Stored data
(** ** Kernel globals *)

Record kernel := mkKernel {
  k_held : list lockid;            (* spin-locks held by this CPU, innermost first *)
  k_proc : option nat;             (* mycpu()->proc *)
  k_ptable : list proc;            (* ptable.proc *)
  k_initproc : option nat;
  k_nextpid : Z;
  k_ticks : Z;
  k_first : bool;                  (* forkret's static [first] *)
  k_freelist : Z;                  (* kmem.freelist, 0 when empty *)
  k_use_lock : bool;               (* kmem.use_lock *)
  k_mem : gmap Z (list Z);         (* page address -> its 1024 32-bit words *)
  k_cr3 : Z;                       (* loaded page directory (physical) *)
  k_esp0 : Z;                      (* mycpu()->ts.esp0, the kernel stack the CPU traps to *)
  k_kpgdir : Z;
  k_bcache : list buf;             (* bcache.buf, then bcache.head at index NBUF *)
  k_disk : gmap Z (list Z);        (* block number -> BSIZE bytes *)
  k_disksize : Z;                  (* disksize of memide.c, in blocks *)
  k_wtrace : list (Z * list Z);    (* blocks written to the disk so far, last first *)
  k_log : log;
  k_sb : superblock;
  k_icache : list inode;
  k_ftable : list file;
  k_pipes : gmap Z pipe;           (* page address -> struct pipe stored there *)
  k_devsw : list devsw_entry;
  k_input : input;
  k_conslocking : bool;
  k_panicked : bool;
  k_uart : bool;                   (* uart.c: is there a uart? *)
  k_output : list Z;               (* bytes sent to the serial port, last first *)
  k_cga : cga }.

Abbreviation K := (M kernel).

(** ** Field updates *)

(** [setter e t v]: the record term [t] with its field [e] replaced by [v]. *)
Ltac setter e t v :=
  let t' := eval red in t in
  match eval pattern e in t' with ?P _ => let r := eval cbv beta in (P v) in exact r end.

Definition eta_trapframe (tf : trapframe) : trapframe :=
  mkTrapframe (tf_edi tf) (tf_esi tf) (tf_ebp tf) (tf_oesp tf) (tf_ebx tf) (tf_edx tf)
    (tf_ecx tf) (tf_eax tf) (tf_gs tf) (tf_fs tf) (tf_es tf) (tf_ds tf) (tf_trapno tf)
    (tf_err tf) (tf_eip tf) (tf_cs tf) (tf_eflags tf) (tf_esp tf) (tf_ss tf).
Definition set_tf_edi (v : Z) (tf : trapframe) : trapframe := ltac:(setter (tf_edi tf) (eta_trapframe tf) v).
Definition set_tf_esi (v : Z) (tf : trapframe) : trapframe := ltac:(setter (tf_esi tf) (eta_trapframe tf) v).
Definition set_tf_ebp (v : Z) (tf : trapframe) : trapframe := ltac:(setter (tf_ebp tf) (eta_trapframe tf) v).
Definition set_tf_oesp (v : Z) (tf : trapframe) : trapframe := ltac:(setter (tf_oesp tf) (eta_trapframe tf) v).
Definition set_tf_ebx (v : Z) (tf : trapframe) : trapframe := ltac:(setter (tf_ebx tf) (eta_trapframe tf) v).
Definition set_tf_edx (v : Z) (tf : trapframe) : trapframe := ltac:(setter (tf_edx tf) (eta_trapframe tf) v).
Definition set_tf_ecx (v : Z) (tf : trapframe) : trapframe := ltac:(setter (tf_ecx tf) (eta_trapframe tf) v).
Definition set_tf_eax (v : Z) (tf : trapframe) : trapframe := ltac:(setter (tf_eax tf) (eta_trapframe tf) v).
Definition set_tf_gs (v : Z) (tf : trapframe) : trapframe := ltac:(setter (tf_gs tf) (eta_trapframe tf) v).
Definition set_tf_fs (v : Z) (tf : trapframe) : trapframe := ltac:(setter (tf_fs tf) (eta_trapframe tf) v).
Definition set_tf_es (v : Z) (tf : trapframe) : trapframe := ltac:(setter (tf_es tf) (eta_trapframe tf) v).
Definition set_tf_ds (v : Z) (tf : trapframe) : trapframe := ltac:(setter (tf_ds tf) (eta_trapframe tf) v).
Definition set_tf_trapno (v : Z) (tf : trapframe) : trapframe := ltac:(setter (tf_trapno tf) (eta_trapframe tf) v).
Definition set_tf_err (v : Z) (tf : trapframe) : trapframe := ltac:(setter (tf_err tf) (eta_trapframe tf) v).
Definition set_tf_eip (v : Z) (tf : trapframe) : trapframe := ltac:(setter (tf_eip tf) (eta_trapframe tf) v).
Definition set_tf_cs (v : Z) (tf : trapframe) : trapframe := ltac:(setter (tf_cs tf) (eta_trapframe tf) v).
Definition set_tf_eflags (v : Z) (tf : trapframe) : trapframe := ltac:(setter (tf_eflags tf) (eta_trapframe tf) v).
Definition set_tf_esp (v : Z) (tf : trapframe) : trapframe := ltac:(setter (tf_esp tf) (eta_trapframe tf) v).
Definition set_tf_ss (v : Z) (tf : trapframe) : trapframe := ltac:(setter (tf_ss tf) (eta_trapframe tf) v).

- Exercise objective -
Copy each line in the data that holds the word "bytes".

- Exercise answer -
  k_disk : gmap Z (list Z);        (* block number -> BSIZE bytes *)
  k_output : list Z;               (* bytes sent to the serial port, last first *)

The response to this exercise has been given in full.